Agent Cobalt Byron watched his glass sweating. Meandering rivulets formed bosomish half circles. His thumb breasted the glass’s neck to meet his forefinger’s tip. His movements were liquid. A studied portrait of poured grace. He brought his drink to his open carp mouth. Like an assassin silently unleashing his impatiently-brandished onzil into the head of his mark, knocking it back took a single wrist flick and he didn’t lose a drop of what he called miraculous admix. When the amber concoction ignited his breast, he winced as one does when scourged or climaxing. He gulped before slamming the empty glass against his flimsy beach table with a heavy dictionary-against-head sound. Under force its twiggy tripod legs snapped like short tempers. When it landed its paraphernalia-cluttered tabletop scattered sand. Without reaction, perhaps without recognition, Byron watched the last of his coke disappear into the sand, where a needier man might spend a millennium nostril-hoovering without erasing a single dune.

He knew not what witches in past lives his soul had scorned to deserve this sun. He loathed this time of day. Dyes of evening eking in occidentally, the sun teases setting only to grow hotter. In the heat, line-ridden shadows of beachgoers shimmered like tape static. It doesn’t bother them, he thought to himself in a do-gooder’s nagging voice, why let it bother you? The lowing sun caught his brow’s sweat whose salty beads were as coruscating gems set along a diadem. Gilded from weeks of fine weather, his thrice-burnt skin yet wore thrown egg blotches of his natural pallor. On the colour scale, Byron landed between ghost geisha and flux-ridden tenement denizen. The sunsplattered lenses of his aviators like bronze shields before burning Iphigenia. Sidelight lanced his peripheral.

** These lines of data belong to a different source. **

(* ===== verification/Inventory.v ===== *)
(** * Inventory

    [src/snapshot/cache_retention.rs]: the control records of a managed scope,
    the names its fixed layout allows, the bounded inventory of everything in
    it, the reads of a proof against that inventory, and the atomic write of a
    control record. *)

From S2P Require Import Prelude Types Faults Text Profile Frames Wire Disk Records Pins Capacity ScopeTree Owners.
Import Digests Records Capacity ScopeTree.
Import Pins(WorkspaceBinding).
Import Owners(canonical_hex, owner_root).
Local Open Scope string_scope.
Local Open Scope list_scope.
Local Open Scope Z_scope.

Module Inventory.

Definition POLICY : string := "cache-capacity.json".
Definition LEDGER : string := "cache-charges.json".
Definition FENCE : string := "cache-lifecycle.lock".
Definition ADMISSION_LOCK : string := "cache-admission.lock".
Definition OWNER_ADMISSION_LOCK : string := "cache-owner-admission.lock".
Definition INTENTS : string := "cache-writers".
Definition USE_RECORD : string := "CACHE_USE.json".
Definition RETENTION_DIR : string := "retention".

Record CapacityPolicy : Type := mkPolicy { cp_revision : Z; cp_limits : CacheLimits }.
Record Charges : Type := mkCharges { ch_revision : Z; ch_bytes : Z; ch_entries : Z }.
Record WriterIntent : Type := mkWriter {
  wi_revision : Z; wi_operation : string; wi_directory : string; wi_final : string; wi_temporary : string;
  wi_maximum : Z;
}.
Record HydrationIntent : Type := mkHydration {
  hi_revision : Z; hi_operation : string; hi_binding : WorkspaceBinding; hi_maximum : Z;
}.
Record WorkspaceUse : Type := mkUse {
  wu_revision : Z; wu_binding : WorkspaceBinding; wu_retired : bool; wu_descriptor : option string;
  wu_pages : list PageDependency;
}.

Class RetentionCodec : Type := {
  policy_json :: Serde CapacityPolicy;
  charges_json :: Serde Charges;
  writer_json :: Serde WriterIntent;
  hydration_json :: Serde HydrationIntent;
  use_json :: Serde WorkspaceUse;
}.

Definition json_error (e : string) : SnapshotError := integrity ("invalid managed cache record: " ++ e).
Definition from_slice {T} `{Serde T} (b : bytes) : Res T := map_err json_error (from_json b).

(** ** The layout *)

Section Layout.
Context `{UuidCrate}.

Definition canonical_uuid (id : string) : Res unit :=
  match uuid_parse_str id with
  | Some value =>
      if negb (uuid_is_nil value) && String.eqb (uuid_to_string value) id then Ok tt
      else Err (integrity "cache intent UUID is not canonical")
  | None => Err (integrity "cache intent UUID is not canonical")
  end.
Definition is_uuid (id : string) : bool := match canonical_uuid id with Ok _ => true | Err _ => false end.

(** [parts]: every path is below the scope. *)
Definition parts (p : rpath) : Res (list string) :=
  reject? negb (forallb is_utf8 p) with integrity "cache name is not UTF-8" in Ok p.

Definition or_else {A} (a b : option A) : option A := match a with Some _ => a | None => b end.

Definition raw_control_temporary (p : rpath) : Res bool :=
  let? relative := parts p in
  match match relative with
        | [name] => Some (name, false)
        | [dir; name] => if String.eqb dir INTENTS then Some (name, true) else None
        | _ => None
        end with
  | None => Ok false
  | Some (name, in_intents) =>
      match (n ← strip_prefix "." name; rsplit_once ".tmp." n) with
      | None => Ok false
      | Some (final, id) =>
          if negb (is_uuid id) then Ok false
          else if negb in_intents then Ok (one_of final [POLICY; LEDGER])
          else
            match or_else (strip_suffix ".hydrate.json" final) (strip_suffix ".json" final) with
            | Some id => Ok (is_uuid id)
            | None => Ok false
            end
      end
  end.

Section Owned.
Context (owners : gset rpath).
Definition owned (sid id : string) : bool := bool_decide (owner_root sid id ∈ owners).

Definition valid_directory (p : rpath) : Res bool :=
  let? parts := parts p in
  Ok match parts with
     | [name] => one_of name ["blobs"; "pages"; "workspace-pins"; INTENTS] || canonical_hex name
     | [sid; dir] => String.eqb dir "owners" && canonical_hex sid
     | [sid; dir; id] => String.eqb dir "owners" && canonical_hex sid && owned sid id
     | [sid; dir; id; name] => String.eqb dir "owners" && owned sid id && one_of name ["metadata"; RETENTION_DIR]
     | [sid; dir; id; retention; pages] =>
         String.eqb dir "owners" && String.eqb retention RETENTION_DIR && String.eqb pages "pages" && owned sid id
     | _ => false
     end.

Definition owner_files : list string :=
  ["authority.json"; "authority.lock"; "workspace.json"; ".hydrate.lock"; USE_RECORD; "LOCAL_PIN_REVOKE"; "view.json";
   "manifest.json"; "journal.log"; "DURABLE_COMPLETE"; "pin.json"; "offline_grant.json"; "NEEDS_REPAIR";
   "descriptor.bin"; "metadata.json"].

Definition valid_final_file (p : rpath) : Res bool :=
  let? parts := parts p in
  match file_name parts with
  | None => Ok false
  | Some name =>
      Ok match parent parts with
         | [] => one_of name ["authority.json"; "authority.lock"; POLICY; LEDGER; FENCE; ADMISSION_LOCK;
                              OWNER_ADMISSION_LOCK; "closures.json"; "closures.lock"]
         | [dir] =>
             if String.eqb dir "blobs" then canonical_hex name || one_of name ["authority.json"; "authority.lock"]
             else if String.eqb dir "pages" then canonical_hex name
             else if String.eqb dir "workspace-pins" then
               match or_else (strip_suffix ".json" name) (strip_suffix ".lock" name) with
               | Some id => is_uuid id
               | None => false
               end
             else false
         | [sid; dir; id] => String.eqb dir "owners" && owned sid id && one_of name owner_files
         | [sid; dir; id; sub] =>
             String.eqb dir "owners" && owned sid id &&
             (if String.eqb sub "metadata" then canonical_hex name
              else String.eqb sub RETENTION_DIR && String.eqb name "descriptor.msd2")
         | [sid; dir; id; retention; pages] =>
             String.eqb dir "owners" && String.eqb retention RETENTION_DIR && String.eqb pages "pages" && owned sid id
             && canonical_hex name
         | _ => false
         end
  end.
End Owned.

Definition validate_child (name : string) : Res unit :=
  reject? is_empty name || String.eqb name "." || String.eqb name ".." || contains_char "/"%char name
          || contains_char "\"%char name || contains_char "000"%char name
    with integrity "invalid managed cache child name" in
  Ok tt.
End Layout.

(** ** Records, locks and the ledger *)

Section Records.
Context `{RetentionCodec} (h : host) (outer : Res bool).

(** [read_optional_bytes]. *)
Definition read_optional_bytes (p : rpath) (maximum : Z) : W (option bytes) :=
  let* f := open_regular h p in
  match f with
  | Err NotFound => ret None
  | Err e => fail (io_error_of e)
  | Ok (id, b) =>
      guard* maximum <? id_size id with limit "managed cache record size budget exceeded" in
      let b := take (Z.to_nat (maximum + 1)) b in
      guard* maximum <? zlen b with limit "managed cache record grew beyond its budget" in
      ret (Some b)
  end.

(** [read_record] with [read_optional_record]. *)
Definition read_record {T} `{Serde T} (p : rpath) (maximum : Z) : W T :=
  let* b := read_optional_bytes p maximum in
  let* b := of_res (ok_or b (integrity "managed cache record is missing")) in
  of_res (from_slice b).

(** [policy] of a scope. *)
Definition policy_of (scope : rpath) : W CacheLimits :=
  let* p := read_record (T := CapacityPolicy) (scope ++ [POLICY]) CONTROL_BYTES in
  guard* negb (cp_revision p =? 1) with integrity "unsupported managed cache policy" in
  run* of_res (validate_limits (h_reachable h) (cp_limits p)) in
  ret (cp_limits p).
Definition policy : W CacheLimits := policy_of [].

(** [managed_scope] is some scope; [outer] is what the directories above say. *)
Definition managed_scope : W bool :=
  let* n := stat h [POLICY] in
  match n with
  | Ok (Regular _ _) => run* policy in ret true
  | Ok _ => fail (integrity "managed cache policy is not a regular file")
  | Err NotFound => of_res outer
  | Err e => fail (io_error_of e)
  end.

(** [lock]: the file is created when missing; the lock itself is a gate. *)
Definition lock_in (scope : rpath) (name : string) : W unit :=
  run* io (open_rw_create h (scope ++ [name])) in
  gate h.
Definition lock (name : string) : W unit := lock_in [] name.

Definition raw_atomic {T} `{Serde T} (dir : rpath) (name : string) (value : T) : W unit :=
  run* of_res (validate_child name) in
  let* b := of_res (map_err json_error (to_json value)) in
  guard* CONTROL_BYTES <? zlen b with limit "cache control record exceeds budget" in
  let* id := new_uuid h in
  let temporary := dir ++ [("." ++ name ++ ".tmp." ++ id)%string] in
  let* r := attempt (run* io (create_new h temporary) in
                     run* io (write_all h temporary b) in
                     run* io (sync_all h) in
                     run* io (rename h temporary (dir ++ [name])) in
                     io (sync_all h)) in
  match r with
  | Ok _ => ret tt
  | Err e => run* attempt (io (remove_file h temporary)) in of_run (Err e)
  end.
End Records.

(** ** The inventory *)

Record Inventory : Type := mkInventory {
  in_bytes : Z; in_entries : Z; in_allocation : Z; in_files : gmap rpath RegularIdentity; in_directories : gset rpath;
  in_deadline : Z; in_limits : CacheLimits;
}.

(** [size_of::<(PathBuf, u64)>()]. *)
Definition PATH_AND_SIZE : Z := 32.

(** The keys of the two ordered collections. *)
Definition file_list (v : Inventory) : list rpath := sort_by path_key ((map_to_list (in_files v)).*1).
Definition directory_list (v : Inventory) : list rpath := sort_by path_key (elements (in_directories v)).

Section Scan.
Context (h : host) (base : Z).

Definition check_work (v : Inventory) : W unit :=
  let* now := read_clock h in
  guard* in_deadline v <=? now with limit "cache inventory deadline exceeded" in
  ret tt.

(** One entry is counted. *)
Definition count_entry (v : Inventory) : Res Inventory :=
  let entries := in_entries v + 1 in
  reject? max_entries (in_limits v) <? entries with limit "cache inventory entry budget exceeded" in
  Ok (mkInventory (in_bytes v) entries (in_allocation v) (in_files v) (in_directories v) (in_deadline v) (in_limits v)).

(** Its bytes and the memory of its path are charged. *)
Definition charge_entry (v : Inventory) (p : rpath) (size : Z) : Res Inventory :=
  let? bytes := ok_or (checked_add (in_bytes v) (ENTRY_CHARGE + size)) (limit "cache inventory byte count overflow") in
  reject? max_bytes (in_limits v) <? bytes with limit "cache physical inventory exceeds capacity" in
  let? allocation := ok_or (checked_add (in_allocation v) (saturating_mul (path_len base p) 2 + PATH_AND_SIZE + 64))
                       (limit "cache inventory allocation overflow") in
  reject? max_inventory_bytes (in_limits v) <? allocation with limit "cache inventory allocation budget exceeded" in
  Ok (mkInventory bytes (in_entries v) allocation (in_files v) (in_directories v) (in_deadline v) (in_limits v)).

Definition add_directory (p : rpath) (v : Inventory) : Inventory :=
  mkInventory (in_bytes v) (in_entries v) (in_allocation v) (in_files v) ({[p]} ∪ in_directories v) (in_deadline v)
    (in_limits v).
Definition add_file (p : rpath) (id : RegularIdentity) (v : Inventory) : Inventory :=
  mkInventory (in_bytes v) (in_entries v) (in_allocation v) (<[p := id]> (in_files v)) (in_directories v)
    (in_deadline v) (in_limits v).

(** One iteration of [scan_directory]. *)
Definition scan_entry (scan : rpath -> Inventory -> W Inventory) (dir : rpath) (v : Inventory) (name : string)
    : W Inventory :=
  run* check_work v in
  let* v := of_res (count_entry v) in
  let p := dir ++ [name] in
  let* n := io (stat h p) in
  match n with
  | Special => fail (integrity "managed cache contains a symlink or special file")
  | Regular id _ => let* v := of_res (charge_entry v p (id_size id)) in ret (add_file p id v)
  | Folder => let* v := of_res (charge_entry v p 0) in scan p (add_directory p v)
  end.

(** [Inventory::scan_directory]. *)
Fixpoint scan_directory (fuel : nat) (dir : rpath) (depth : Z) (v : Inventory) : W Inventory :=
  match fuel with
  | O => of_run (Err OutOfFuel)
  | S fuel =>
      run* check_work v in
      guard* 8 <? depth with integrity "unknown managed cache directory layout" in
      let* names := io (read_dir h dir) in
      fold_w (scan_entry (fun p => scan_directory fuel p (depth + 1)) dir) v names
  end.

(** Depths 0 to 9 are entered. *)
Definition scan_fuel : nat := 10.

Definition scan (limits : CacheLimits) : W Inventory :=
  let* now := read_clock h in
  scan_directory scan_fuel [] 0 (mkInventory 0 0 0 ∅ ∅ (now + max_scan_millis limits) limits).
End Scan.

(** ** Reads of a proof *)

Record CollectionBudget : Type := mkCollection {
  cb_limits : CacheLimits; cb_deadline : Z; cb_allocation : Z; cb_metadata : Z; cb_nodes : Z;
}.

Definition set_allocation (n : Z) (b : CollectionBudget) : CollectionBudget :=
  mkCollection (cb_limits b) (cb_deadline b) n (cb_metadata b) (cb_nodes b).
Definition set_metadata (n : Z) (b : CollectionBudget) : CollectionBudget :=
  mkCollection (cb_limits b) (cb_deadline b) (cb_allocation b) n (cb_nodes b).
Definition set_nodes (n : Z) (b : CollectionBudget) : CollectionBudget :=
  mkCollection (cb_limits b) (cb_deadline b) (cb_allocation b) (cb_metadata b) n.

Section Budget.
Context (h : host) (v : Inventory).

(** [CollectionBudget::admit]. *)
Definition admit_bytes (n : Z) (b : CollectionBudget) : W CollectionBudget :=
  let* now := read_clock h in
  guard* cb_deadline b <=? now with limit "cache collection deadline exceeded" in
  let* a := of_res (ok_or (checked_add (cb_allocation b) n) (limit "collection allocation overflow")) in
  guard* max_inventory_bytes (cb_limits b) <? a with limit "collection allocation budget exceeded" in
  ret (set_allocation a b).

(** [CollectionBudget::read]. *)
Definition read (p : rpath) (maximum : Z) (b : CollectionBudget) : W (option bytes * CollectionBudget) :=
  match in_files v !! p with
  | None => ret (None, b)
  | Some expected =>
      let size := id_size expected in
      guard* maximum <? size with limit "cache record exceeds its read budget" in
      let* b := admit_bytes (saturating_add (saturating_mul size 16) 512) b in
      let* ' (id, data) := io (open_regular h p) in
      guard* negb (bool_decide (id = expected)) with integrity "cache inventory entry lifetime changed during proof" in
      let data := take (Z.to_nat (size + 1)) data in
      guard* negb (zlen data =? size) with integrity "cache record changed during proof" in
      ret (Some data, b)
  end.

(** [CollectionBudget::required]. *)
Definition required (p : rpath) (maximum : Z) (b : CollectionBudget) : W (bytes * CollectionBudget) :=
  let* ' (data, b) := read p maximum b in
  let* data := of_res (ok_or data (integrity "cache protection dependency is missing")) in
  ret (data, b).
End Budget.
End Inventory.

It seemed a wince had taken his face for a permanent perch. Little wonder the island’s elderly, who at dawn lined the beachfront with noisy newspapers, were cragged and weatherworn; they had fluted skin like raked sand sick of the sun, with legs of oakwrinkle bronze which when crossed resembled gnarled staves that savages fixed into the ground to mark mounds to nameless stellar progenitors.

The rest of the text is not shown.